Pausa caffé in orario di lavoro Assolti "perché così fan tutti"

Due dipendenti pubblici erano stati sospesi per essersi allontanati dal posto senza timbrare: azienda condannata al reintegro e al rimborso degli stipendi

Pausa caffé in orario di lavoro Assolti "perché così fan tutti"

Se così fan tutti e la pausa caffè è un rito condiviso con i colleghi, non è sanzionabile il dipendente che, nelle ore di lavoro, si allontana dal proprio ufficio senza timbrare il badge , per bere un espresso e fare due chiacchiere.

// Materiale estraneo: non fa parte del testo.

(** X3.  In a mapped product, [options] is unset exactly when neither option
    property of the variant is set; otherwise it holds the group Size alone,
    with [option1] set and [option2] unset, or the groups Size and Color, with
    [option2] set.  It never holds more than two groups, and each group has
    one value. *)
Theorem options_follow_the_option_columns (hs row : list value) (p : Product) :
  mapRowToProduct hs row = Ok p -> options_shape p.
Proof.
  unfold mapRowToProduct.
  assert (I : options_shape initial_product) by (left; repeat split).
  revert I. generalize initial_product, 0%nat. revert p.
  induction hs as [|h hs IH]; intros p q i I E; simpl in E.
  - now injection E as <-.
  - destruct (mapColumn q h (index VUndefined row i)) as [q1|e] eqn:E1;
      simpl in E; [|discriminate].
    eapply IH; [|exact E]. eapply mapColumn_options_shape; eauto.
Qed.

(** A row with a color and no size: two groups, the first a placeholder. *)
Lemma options_follow_the_option_columns_witness :
  exists s c,
    options (set_options [size_group "Default"; color_group "Red"]
               (set_variants [set_option2 "Red" empty_variant] initial_product))
    = Some [size_group s; color_group c].
Proof.
  destruct (options_follow_the_option_columns [VStr "Color"] [VStr "Red"]
              (set_options [size_group "Default"; color_group "Red"]
                 (set_variants [set_option2 "Red" empty_variant] initial_product))
              eq_refl)
    as [(H & _)|[(s & H & _)|(s & c & H & _)]].
  - discriminate.
  - discriminate.
  - exists s, c. exact H.
Defined.

Ltac settle_writes W Hs Ht Hc :=
  unfold writes, header_field in W; rewrite ?Hs, ?Ht in W; simpl in W;
  rewrite ?Hc in W; simpl in W.

(** A column that runs neither option case leaves [options] alone. *)
Lemma mapColumn_options_untouched (p p' : Product) (h v : value) :
  writes FOption1 h v = false -> writes FOption2 h v = false ->
  mapColumn p h v = Ok p' -> options p' = options p.
Proof.
  intros W1 W2 E. open_mapColumn E Hs Ht Hc; try reflexivity.
  settle_writes W1 Hs Ht Hc. settle_writes W2 Hs Ht Hc.
  open_assign E; try discriminate; reflexivity.
Qed.

(** Without a color column, [options] that are set stay as they are. *)
Lemma mapColumn_options_kept (p p' : Product) (h v : value)
  (o : list OptionGroup) :
  options p = Some o -> writes FOption2 h v = false ->
  mapColumn p h v = Ok p' -> options p' = Some o.
Proof.
  intros Ho W2 E. open_mapColumn E Hs Ht Hc; try exact Ho.
  settle_writes W2 Hs Ht Hc.
  open_assign E; simpl in *; try discriminate; congruence.
Qed.

(** Two groups are final. *)
Lemma mapColumn_options_full (p p' : Product) (h v : value)
  (o : list OptionGroup) :
  options p = Some o -> (2 <= length o)%nat ->
  mapColumn p h v = Ok p' -> options p' = Some o.
Proof.
  intros Ho Hl E. open_mapColumn E Hs Ht Hc; try exact Ho.
  open_assign E; simpl in *; try discriminate; try congruence.
  all: repeat match goal with
              | H : Some _ = Some _ |- _ => injection H; clear H; intros; subst
              end;
    try discriminate;
    match goal with
    | H : (length ?l <? 2)%nat = true |- _ => apply Nat.ltb_lt in H; lia
    end.
Qed.

Lemma forEach_options_untouched (hs : list value) (i : nat) (row : list value)
  (p p' : Product) :
  (forall k h, nth_error hs k = Some h ->
     writes FOption1 h (cell row (i + k)) = false /\
     writes FOption2 h (cell row (i + k)) = false) ->
  forEach hs i row p = Ok p' -> options p' = options p.
Proof.
  revert i p. induction hs as [|h hs IH]; intros i p Hno E; simpl in E.
  - now injection E as <-.
  - destruct (mapColumn p h (index VUndefined row i)) as [q|e] eqn:Eq;
      simpl in E; [|discriminate].
    destruct (Hno 0%nat h eq_refl) as [W1 W2]. rewrite Nat.add_0_r in W1, W2.
    rewrite <- (mapColumn_options_untouched p q h _ W1 W2 Eq).
    eapply IH; [|exact E].
    intros k h' Hk. specialize (Hno (S k) h' Hk).
    now rewrite Nat.add_succ_r in Hno.
Qed.

Lemma forEach_options_kept (hs : list value) (i : nat) (row : list value)
  (p p' : Product) (o : list OptionGroup) :
  options p = Some o ->
  (forall k h, nth_error hs k = Some h ->
     writes FOption2 h (cell row (i + k)) = false) ->
  forEach hs i row p = Ok p' -> options p' = Some o.
Proof.
  revert i p. induction hs as [|h hs IH]; intros i p Ho Hno E; simpl in E.
  - now injection E as <-.
  - destruct (mapColumn p h (index VUndefined row i)) as [q|e] eqn:Eq;
      simpl in E; [|discriminate].
    pose proof (Hno 0%nat h eq_refl) as W2. rewrite Nat.add_0_r in W2.
    eapply IH; [|exact (fun k h' Hk => eq_trans (f_equal _ (f_equal _
                  (Nat.add_succ_comm i k))) (Hno (S k) h' Hk))|exact E].
    eapply mapColumn_options_kept; eauto.
Qed.

Lemma forEach_options_full (hs : list value) (i : nat) (row : list value)
  (p p' : Product) (o : list OptionGroup) :
  options p = Some o -> (2 <= length o)%nat ->
  forEach hs i row p = Ok p' -> options p' = Some o.
Proof.
  revert i p. induction hs as [|h hs IH]; intros i p Ho Hl E; simpl in E.
  - now injection E as <-.
  - destruct (mapColumn p h (index VUndefined row i)) as [q|e] eqn:Eq;
      simpl in E; [|discriminate].
    eapply IH; [|exact Hl|exact E].
    eapply mapColumn_options_full; eauto.
Qed.

(** The columns before a column, the column, and the columns after it. *)
Lemma forEach_middle (l1 l2 : list value) (h : value) (i : nat)
  (row : list value) (p p' : Product) :
  forEach (l1 ++ h :: l2) i row p = Ok p' ->
  exists q q1,
    forEach l1 i row p = Ok q /\
    mapColumn q h (cell row (i + length l1)) = Ok q1 /\
    forEach l2 (S (i + length l1)) row q1 = Ok p'.
Proof.
  intros E. rewrite forEach_app in E.
  destruct (forEach l1 i row p) as [q|e]; cbn [rbind] in E; [|discriminate].
  cbn [forEach] in E. fold (cell row (i + length l1)) in E.
  destruct (mapColumn q h (cell row (i + length l1))) as [q1|e] eqn:E1;
    cbn [rbind] in E; [|discriminate].
  exists q, q1. auto.
Qed.

Lemma nth_error_before {A} (l1 l2 : list A) (x : A) (k : nat) (y : A) :
  nth_error l1 k = Some y -> nth_error (l1 ++ x :: l2) k = Some y.
Proof.
  intros H. rewrite nth_error_app1; [exact H|].
  apply nth_error_Some. congruence.
Qed.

A stabilirlo è la sentenza del giudice del lavoro del tribunale di Verona, che ha assolto due dipendenti dell'Ulss 20 ed ha imposto all'azienda sanitaria il loro reintegro, con tanto di rimborso per lo stipendio trattenuto nei giorni di sospensione.

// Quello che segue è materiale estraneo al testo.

(** C8.  Two runs against the same destination: after the first the
    file is its former content followed by the first run's text, after
    the second that again followed by the second run's text. *)
Theorem append_semantics (name : string) (trace_data1 trace_data2 : value)
    (timezone1 timezone2 : option string) (w w1 w2 : world) (out1 out2 : list entry) :
  name <> "" ->
  process_trace trace_data1 (Some name) timezone1 w = (ok out1, w1) ->
  process_trace trace_data2 (Some name) timezone2 w1 = (ok out2, w2) ->
  files w1 !! name =
    Some (default "" (files w !! name) +:+ str_join nl (format_output out1)) /\
  files w2 !! name =
    Some ((default "" (files w !! name) +:+ str_join nl (format_output out1))
          +:+ str_join nl (format_output out2)).
Proof.
  intros Hname Hrun1 Hrun2.
  apply process_trace_appends in Hrun1; [| exact Hname].
  apply process_trace_appends in Hrun2; [| exact Hname].
  subst w2 w1. simpl. rewrite !lookup_insert_eq. simpl. split; reflexivity.
Qed.

(** X20.  The events come out of the table in entry order and, within a
    list, in list order; the sort, for which an event without a timestamp
    has key 0, keeps the order of events with equal keys; and when the
    normalizer returns, the display records of its output are those of the
    sorted events, one each, in that order. *)
Theorem timestamp_sort_is_stable (trace_data : value) (table : list (string * value))
    (sorted : list event) :
  event_table trace_data = ok table ->
  sort_events (collect_events table) = ok sorted ->
  collect_events table = flat_map (fun item => events_of (snd item)) table /\
  (forall ev : event, dict_lookup ev "timestamp" = None -> sort_key ev = ok 0%Z) /\
  (exists keys : list Z,
     result_map sort_key (collect_events table) = ok keys /\
     sorted = map snd (sort_by_key (zip keys (collect_events table))) /\
     forall k : Z,
       filter (fun ke : Z * event => fst ke = k)
         (sort_by_key (zip keys (collect_events table))) =
       filter (fun ke : Z * event => fst ke = k) (zip keys (collect_events table))) /\
  (forall (output_file timezone : option string) (w : world) (out : list entry),
     fst (process_trace trace_data output_file timezone w) = ok out ->
     exists tz : tzinfo,
       result_map (display_record (alias_mapping w) tz) sorted = ok (records out)).
Proof.
  intros Htable Hsorted. split; [apply collect_events_order |]. split; [| split].
  - intros ev Hev. unfold sort_key. rewrite Hev. reflexivity.
  - destruct (sort_events_unfold _ _ Hsorted) as (keys & Hkeys & _ & ->).
    exists keys. split; [exact Hkeys |]. split; [reflexivity |].
    intros k. apply sort_by_key_stable.
  - intros output_file timezone w out.
    rewrite process_trace_result, normalize_unfold, Htable. intros Hout.
    apply rbind_ok in Hout. destruct Hout as (tz & _ & Hout).
    simpl in Hout. rewrite Hsorted in Hout. simpl in Hout.
    apply rbind_ok in Hout. destruct Hout as (ls & Hls & Hout).
    injection Hout as <-. exists tz. rewrite records_with_markers. exact Hls.
Qed.
End TraceNormalizerClaims.

(** ** The identity check of [main] *)

Section MainClaims.
Context `{PyRuntime}.

Lemma alert_text_nonempty (main_alias friendly_name : value) :
  alert_text main_alias friendly_name <> "".
Proof. unfold alert_text. simpl. discriminate. Qed.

Il fatto risale al maggio del 2012 e a far scoppiare il caso era stato il Tg satirico Striscia la notizia che aveva pizzicato due colleghe mentre, in pieno orario d lavoro, chiacchieravano del più e del meno, sorseggiando tranquillamente il caffè al bar. Una pausa che costò cara alle amanti dell'espresso, raggiunte da provvedimento disciplinare che prevedeva la sospensione sia dal servizio che della retribuzione per 13 e 14 giorni.

In questi giorni è arrivata la sentenza del tribunale, al quale le dipendenti dell'Ulss veronese, avevano immediatamente fatto ricorso. Il giudice - con la sentenza 310/2014 del Tribunale - sezione Lavoro di Verona - ha stabilito che il provvedimento di sospensione attuato dall'azienda sanitaria, non è congruo, condannandola a rimborsare «le somme trattenute a titolo di retribuzione per i periodi di sospensione, oltre alla formale epurazione di ogni riferimento alle sanzioni dal fascicolo personale». Il giudice del lavoro ha ritenuto non valida la motivazione dell'azienda sanitaria, che lamentava un «danno derivato dall'allontanamento» che non era solo economico, ma anche d'immagine, dato che il servizio di Striscia , mandato in onda su Canale 5 ad aprile di due anni fa, «era stato ripreso e diffuso con grande eco dai mezzi di informazione locale».

Nella delibera con la quale il direttore generale dell'Ulss 20, Maria Giuseppina Bonavina, ha preso atto della sentenza, si legge che il giudice ha ritenuto «che il danno economico derivante dal comportamento contestato alle dipendenti era stato secondario e esiguo», rilevando che la sanzione disciplinare avrebbe dovuto essere presa «nel rispetto del criterio di gradualità», perché a ben vedere la pausa per bere un espresso al bar «non comportava prassi aziendale». Inoltre «anche altri dipendenti fruivano della pausa caffè con le stesse modalità». Perché si sa che il caffè va preso in compagnia e l'insieme di questi elementi, per il giudice, riducono «la percezione dell'entità di disvalore»: in fin dei conti si trattava di un'uscita al giorno. Pur ritenendo «non del tutto condivisibili le argomentazioni del giudice», l'ufficio legale ha consigliato al direttore Bonavina di provvedere al rimborso di oltre 3mila euro per lo stipendio mancato nei giorni di sospensione delle due dipendenti. Sul fronte penale, invece, si attende la decisione del gip in merito alla richiesta di archiviazione per il fascicolo aperto contro i dipendenti con l'ipotesi accusatoria di truffa aggravata ai danni di un ente pubblico.

Una sentenza, quella del Tribunale del lavoro veronese, che delude chi sperava in una presa di posizione verso medici e impiegati dal distretto di via Poloni e dalla sede dell'Ulss 20 in via Valverde, pizzicati da Striscia al bar nell'orario di lavoro.

Per chi sperava in una sentenza esemplare, è rimasto solo il gusto del caffè, amaro, ma la sentenza di Verona non deve stupire, perché ha un precedente a Bologna, dove il gup ha prosciolto una ventina di assenteisti dell'agenzia delle entrate che, durante il lavoro, andavano in palestra. Per il giudice erano innocenti dal momento che col loro comportamento avrebbero arrecato un danno di poche decine di euro. «E sotto gli 80 euro - si legge nella sentenza - il reato di danno non si configura».